Prep Time 10 minutes
Cook Time 10 minutes
Total Time 20 minutes
Servings: 4 servings
Course: Dinner, Lunch
Cuisine: American
Calories: 550

Ingredients
  

Main Ingredients
  • 1 lb lean ground beef or turkey (90% lean)
  • 4 cups chopped lettuce or 2 cups cooked quinoa, brown rice, or cauliflower rice Choose lettuce for a low-carb option or any grain for a filling alternative.
  • 1 cup cherry tomatoes, halved
  • ½ cup sliced dill pickles
  • ½ medium red onion, thinly sliced
  • 1 cup shredded cheddar or American cheese
  • 1 each avocado, sliced
  • 4 strips cooked bacon Optional; can substitute with turkey bacon or omit for a lighter version.
  • 4 each fried eggs Optional for additional protein.
Seasonings and Sauce
  • 1 tbsp mustard
  • 1 tbsp ketchup
  • ½ tsp garlic powder
  • ½ tsp paprika
  • ½ cup low-fat Greek yogurt For a creamy sauce.
  • Salt and pepper to taste Adjust according to preference.
  • Jalapeño slices (for spice) Optional for added heat.

Method
 

Preparation
  1. In a skillet over medium heat, brown the ground meat with salt, pepper, garlic powder, and onion powder for about 8-10 minutes.
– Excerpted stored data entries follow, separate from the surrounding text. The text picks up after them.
(** What iteration [k] does to the controller, from the locals [s]
    before it to the locals [s'] after it. *)
Definition controller_step (k : nat) (s s' : locals) : Prop :=
  exists T_k,
    T s !! k = Some T_k /\
    let error := T_set - T_k in
    let derivative := (error - prev_error s) / dt in
    let u_raw := Kp * error + Ki * integral s' + Kd * derivative in
    integral s' = integral s + error * dt /\
    integral s' = accumulate (take (S k) (e s')) /\
    prev_error s' = error /\
    e s' !! k = Some error /\
    u s' !! k = Some (np.clip u_raw 0 100).

(** ** The same control flow as a transition system *)

(** One call of [simulate_pid_room] goes from [Entry] through the loop
    heads [Looping k s] to [Returned tr] or [Raised x]. *)
Inductive status : Type :=
| Entry
| Looping (k : Z) (s : locals)
| Returned (tr : trace)
| Raised (x : exn).

Inductive step : status -> status -> Prop :=
| step_enter s0 :
    init = Ok s0 -> step Entry (Looping 0 s0)
| step_enter_raise x :
    init = Raise x -> step Entry (Raised x)
| step_iterate k s s' :
    (k < n_steps - 1)%Z -> loop_body k s = Ok s' ->
    step (Looping k s) (Looping (k + 1) s')
| step_iterate_raise k s x :
    (k < n_steps - 1)%Z -> loop_body k s = Raise x ->
    step (Looping k s) (Raised x)
| step_leave k s tr :
    (n_steps - 1 <= k)%Z -> finish s = Ok tr ->
    step (Looping k s) (Returned tr)
| step_leave_raise k s x :
    (n_steps - 1 <= k)%Z -> finish s = Raise x ->
    step (Looping k s) (Raised x).

Definition outcome (r : result trace) : status :=
  match r with
  | Ok tr => Returned tr
  | Raise x => Raised x
  end.

(** A call ends with [r]: the trace it returns or the exception it
    raises. *)
Definition invocation (r : result trace) : Prop :=
  rtc step Entry (outcome r).

End Driver.

(** ** Scenarios *)

Local Open Scope float_scope.

(** The pure-P run: [Kp = 1.5], no integral and no derivative gain, from
    18 degrees to a set point of 22 in a room at 20, 301 samples one
    second apart. *)
Definition pure_p_run : result trace :=
  simulate_pid_room 20 22 18 60 0.5 1.5 0 0 1 301.

(** The float64 nearest to one tenth, Python's [0.1]. *)
Definition one_tenth : float := 0x1.999999999999ap-4.

(** Four samples a tenth of a second apart. *)
Definition tenth_run : result trace :=
  simulate_pid_room 20 22 18 60 0.5 1.5 0 0 one_tenth 4.

(** A time step of zero. *)
Definition zero_dt_run : result trace :=
  simulate_pid_room 20 22 18 60 0.5 1.5 0 0 0 3.

(** A time step five times the time constant: the explicit Euler scheme
    is unstable and the temperature overflows. *)
Definition unstable_run (n_steps : Z) : result trace :=
  simulate_pid_room 20 22 18 1 0.5 1.5 0 0 5 n_steps.

(** A set point and an initial temperature at the two ends of the
    float64 range: the very first error overflows. *)
Definition overflow_run : result trace :=
  simulate_pid_room 20 0x1.fffffffffffffp+1023 (-0x1.fffffffffffffp+1023)
    60 0.5 1.5 one_tenth 0 1 2.

(** Gains and a set point that saturate the heater from the first
    sample on; the locals after two iterations. *)
Definition saturated_prefix : result locals :=
  loop_prefix 20 30 0 60 0.5 5 1 0 1 3 2.

(** Checks on a computed array. *)
Fixpoint strictly_rising (l : list float) : bool :=
  match l with
  | a :: (b :: _) as l' => (a <? b) && strictly_rising l'
  | _ => true
  end.

Definition all_below (bound : float) (l : list float) : bool :=
  forallb (fun x => x <? bound) l.

Fixpoint evenly_spaced (dt : float) (l : list float) : bool :=
  match l with
  | a :: (b :: _) as l' => (b - a =? dt) && evenly_spaced dt l'
  | _ => true
  end.

Local Close Scope float_scope.

(** ** Further readings of a trace *)

Section Readings.

Variables T_set Kp Ki Kd dt : float.
Variable n_steps : Z.

Local Open Scope float_scope.

(** At every index the error is the set point minus the temperature. *)
Definition errors_track_temperature (tr : trace) : Prop :=
  let '(t, T, u, e) := tr in
  forall k T_k, T !! k = Some T_k -> e !! k = Some (T_set - T_k).

(** The raw output of the controller at step [k], recomputed from the
    array of errors alone: the proportional term on [e[k]], the integral
    term on the errors up to [k], the derivative term on [e[k]] and the
    error before it ([e[0]] itself when [k = 0]). *)
Definition raw_control (e : list float) (k : nat) : float :=
  let e_k := nth k e 0 in
  let prev := nth (Nat.pred k) e 0 in
  Kp * e_k + Ki * accumulate dt (take (S k) e) + Kd * ((e_k - prev) / dt).

(** The control values written by the loop follow from the errors. *)
Definition controls_follow_errors (tr : trace) : Prop :=
  let '(t, T, u, e) := tr in
  forall k, (S k < Z.to_nat n_steps)%nat ->
    u !! k = Some (np.clip (raw_control e k) 0 100).

(** From index [k] on, every temperature, control value and error of the
    trace is NaN. *)
Definition nan_from (k : nat) (tr : trace) : Prop :=
  let '(t, T, u, e) := tr in
  forall j x, (k <= j)%nat ->
    T !! j = Some x \/ u !! j = Some x \/ e !! j = Some x ->
    PrimFloat.is_nan x = true.

(** The times [t0], [t0 + dt], [(t0 + dt) + dt], ...: [n] of them. *)
Fixpoint time_axis_from (t0 : float) (n : nat) : list float :=
  match n with
  | O => []
  | S n' => t0 :: time_axis_from (t0 + dt) n'
  end.

Definition time_axis (n : nat) : list float := time_axis_from 0 n.

End Readings.

(** A trace is the beginning of a longer one: the times, temperatures
    and errors are the first [N] of the longer trace, and so are the
    control values but the last. *)
Definition prefix_of_trace (N : nat) (short long : trace) : Prop :=
  let '(t, T, u, e) := short in
  let '(t', T', u', e') := long in
  t = take N t' /\ T = take N T' /\ e = take N e' /\
  take (N - 1) u = take (N - 1) u'.

(** ** The page around the driver *)

(** The page (the module-level code of [appy.py]) computes [n_steps]
    from two sliders (line 150), calls the driver on the slider values
    (lines 224-235) and cuts the first rows of the trace out for a table
    (lines 273-281).  Sliders, texts and plots are left out: the slider
    values are the arguments here, and the result is what is plotted and
    tabulated. *)

(** The exceptions of the page: the two of the driver, which are also
    what [int] raises on a NaN ([ValueError]), and two more. *)
Inductive py_exn : Set :=
| ZeroDivisionError   (* float division by zero *)
| OverflowError       (* int() of an infinity *)
| Builtin (x : exn).

Inductive py_result (A : Type) : Type :=
| Done (a : A)
| Throw (x : py_exn).
Arguments Done {A} a.
Arguments Throw {A} x.

#[global] Instance py_result_ret : MRet py_result := fun A a => Done a.

#[global] Instance py_result_bind : MBind py_result := fun A B f m =>
  match m with
  | Done a => f a
  | Throw x => Throw x
  end.

(** A call of the driver from the page. *)
Definition call {A : Type} (r : result A) : py_result A :=
  match r with
  | Ok a => Done a
  | Raise x => Throw (Builtin x)
  end.

Module py.

(** [a / b] on Python floats: a zero divisor, of either sign, raises. *)
Definition truediv (a b : float) : py_result float :=
  if PrimFloat.eqb b 0 then Throw ZeroDivisionError
  else Done (a / b)%float.

(** [int(x)] on a Python float: the integer part, towards zero. *)
Definition int (x : float) : py_result Z :=
  match Prim2SF x with
  | S754_nan => Throw (Builtin ValueError)
  | S754_infinity _ => Throw OverflowError
  | S754_zero _ => Done 0%Z
  | S754_finite s m e => Done (cond_Zopp s (Z.shiftl (Z.pos m) e))
  end.

(** [a[:stop]]: a negative [stop] counts from the end, and the bounds
    are clipped to the array. *)
Definition slice_to (a : list float) (stop : Z) : list float :=
  let len := Z.of_nat (length a) in
  let stop' := if (stop <? 0)%Z then Z.max 0 (stop + len) else Z.min stop len in
  take (Z.to_nat stop') a.

End py.

(** What the page shows: the number of steps, the trace that is plotted
    and the data frame of the table, column by column. *)
Record page : Set := Page {
  shown_n_steps : Z;
  plotted : trace;
  df : trace
}.

Definition appy
    (T_ambient T_set tau k_heat Kp Ki Kd T_initial t_max dt : float) :
    py_result page :=
  q ← py.truediv t_max dt;
  i ← py.int q;
  let n_steps := (i + 1)%Z in
  tr ← call (simulate_pid_room T_ambient T_set T_initial tau k_heat
               Kp Ki Kd dt n_steps);
  let '(t, T, u, e) := tr in
  let max_rows := Z.min 20 n_steps in
  Done (Page n_steps tr
          (py.slice_to t max_rows, py.slice_to T max_rows,
           py.slice_to u max_rows, py.slice_to e max_rows)).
Drain excess fat.
  2. While the meat cooks, prepare the base by chopping lettuce or cooking your choice of grains/cauliflower rice.
  3. Slice tomatoes, pickles, onion, and any optional add-ons.
  4. For the sauce, whisk together Greek yogurt, mustard, ketchup, garlic powder, paprika, salt, and pepper until smooth.
Assembly
  1. Assemble bowls by layering the base, cooked meat, toppings, cheese, and sauce.
  2. Optional: Add a fried egg, bacon, or avocado for extra flavor.

Notes

These bowls can be stored in the fridge for up to 4 days. Store components separately for optimal crunchiness. Reheat the meat before assembly.